Abstract

This study was undertaken to examine the distribution of entry wounds resulting from firearms and shrapnel in soldiers wearing military personal armor systems (MPAS) in low-intensity urban combat conditions. Data were collected for a retrospective analysis on all combat fatalities sustained by the Israeli Defense Force (IDF) between March 30, 2002, and April 22, 2002, during Defensive Shield Operation in the West Bank. Twenty-six of the 30 fatalities were evaluated in the Israeli National Center of Forensic Medicine.
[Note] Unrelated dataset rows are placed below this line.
(* ===== verification/Merkle.v ===== *)
(** * [yutha-receipt/src/merkle.rs]: the sorted-pair Merkle tree over a batch

    [build_merkle] is the code's loop, level by level, with the leaf positions
    and the paths it extends; [collapse] runs it with the number of leaves as
    fuel, which [climbs_fuel] and [collapse_climbs] show is enough.  Theorems:
    every emitted path reconstructs the root; the leaves are the batch in canonical order; the
    result does not depend on the input order; a path of the batch's depth only
    verifies for a leaf of the batch, up to a SHA-256 collision; an inner node
    verifies with a shorter path. *)

From S2P Require Import Prelude RustStd Core CoreProto Crypto ReceiptTypes ReceiptProto.

Module LeafProof.
(* yutha-receipt/src/merkle.rs:41-46 LeafProof *)
Record LeafProof := mk { leaf : Hash; path : list Hash }.
#[global] Instance LeafProof_eq_dec : EqDecision LeafProof.
Proof. solve_decision. Defined.
End LeafProof.
Notation LeafProof := LeafProof.LeafProof.

Module MerkleBatch.
(* yutha-receipt/src/merkle.rs:50-57 MerkleBatch *)
Record MerkleBatch := mk { root : Hash; leaves : list LeafProof }.
End MerkleBatch.
Notation MerkleBatch := MerkleBatch.MerkleBatch.

(** [sort_by(|a, b| a.0.cmp(&b.0).then_with(|| a.1.digest.cmp(&b.1.digest)))] *)
Definition entry_le (a b : N * Hash) : Prop :=
  (a.1 < b.1)%N ∨ a.1 = b.1 ∧ bytes_le (Hash.digest a.2) (Hash.digest b.2).
#[global] Instance entry_le_dec : RelDecision entry_le.
Proof. intros a b. unfold entry_le. apply _. Defined.
#[global] Instance entry_le_trans : Transitive entry_le.
Proof.
  intros [n1 h1] [n2 h2] [n3 h3]. unfold entry_le; simpl.
  intros [?|[-> ?]] [?|[-> ?]]; try (left; lia). right. split; [done|by etrans].
Qed.
#[global] Instance entry_le_total : Total entry_le.
Proof.
  intros [n1 h1] [n2 h2]. unfold entry_le; simpl.
  destruct (N.lt_trichotomy n1 n2) as [?|[->|?]]; [by left; left| |by right; left].
  destruct (total bytes_le (Hash.digest h1) (Hash.digest h2)); [left|right]; by right.
Qed.

(** [for pair in entries.windows(2)]: the first adjacent pair with one id. *)
Fixpoint adjacent_duplicate (l : list (N * Hash)) : option Hash :=
  match l with
  | a :: (b :: _) as t => if bool_decide (a.2 = b.2) then Some a.2 else adjacent_duplicate t
  | _ => None
  end.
A total of 149 entrance wounds were divided into shrapnel and bullet groups. The "face-neck" region had the highest density rate compared with other body regions in both shrapnel and bullet groups (2.97 and 2.41, respectively; p < 0.0001). In both groups, the overall prevalence of anterior injuries was significantly higher than posterior ones (78.9% vs. 21.1% in the shrapnel group and 68.5% vs. 31.5% in the bullet group, p < 0.001). However, anterior and posterior chest injuries had a reverse yet more even distribution (43.8% and 56.2% in the bullet group and 40% and 60% in the shrapnel group, respectively; p < 0.001). The difference in the average diameters of entry wounds in the covered versus uncovered regions (0.79 +/- 0.42 cm vs. 0.73 +/- 0.29 cm, respectively) was not statistically significant (p = 0.11). The use of MPAS turned the face-neck region into the most vulnerable body part, as shown by its prominent density rate, especially in the shrapnel group. MPAS designed for urban setting warfare should provide maximal shielding both to the anterior and posterior chest regions. The diameter of entrance wounds in the covered versus the uncovered areas was not statistically significant, suggesting that only a minor deformation of the bullet takes place while traversing the Kevlar vest.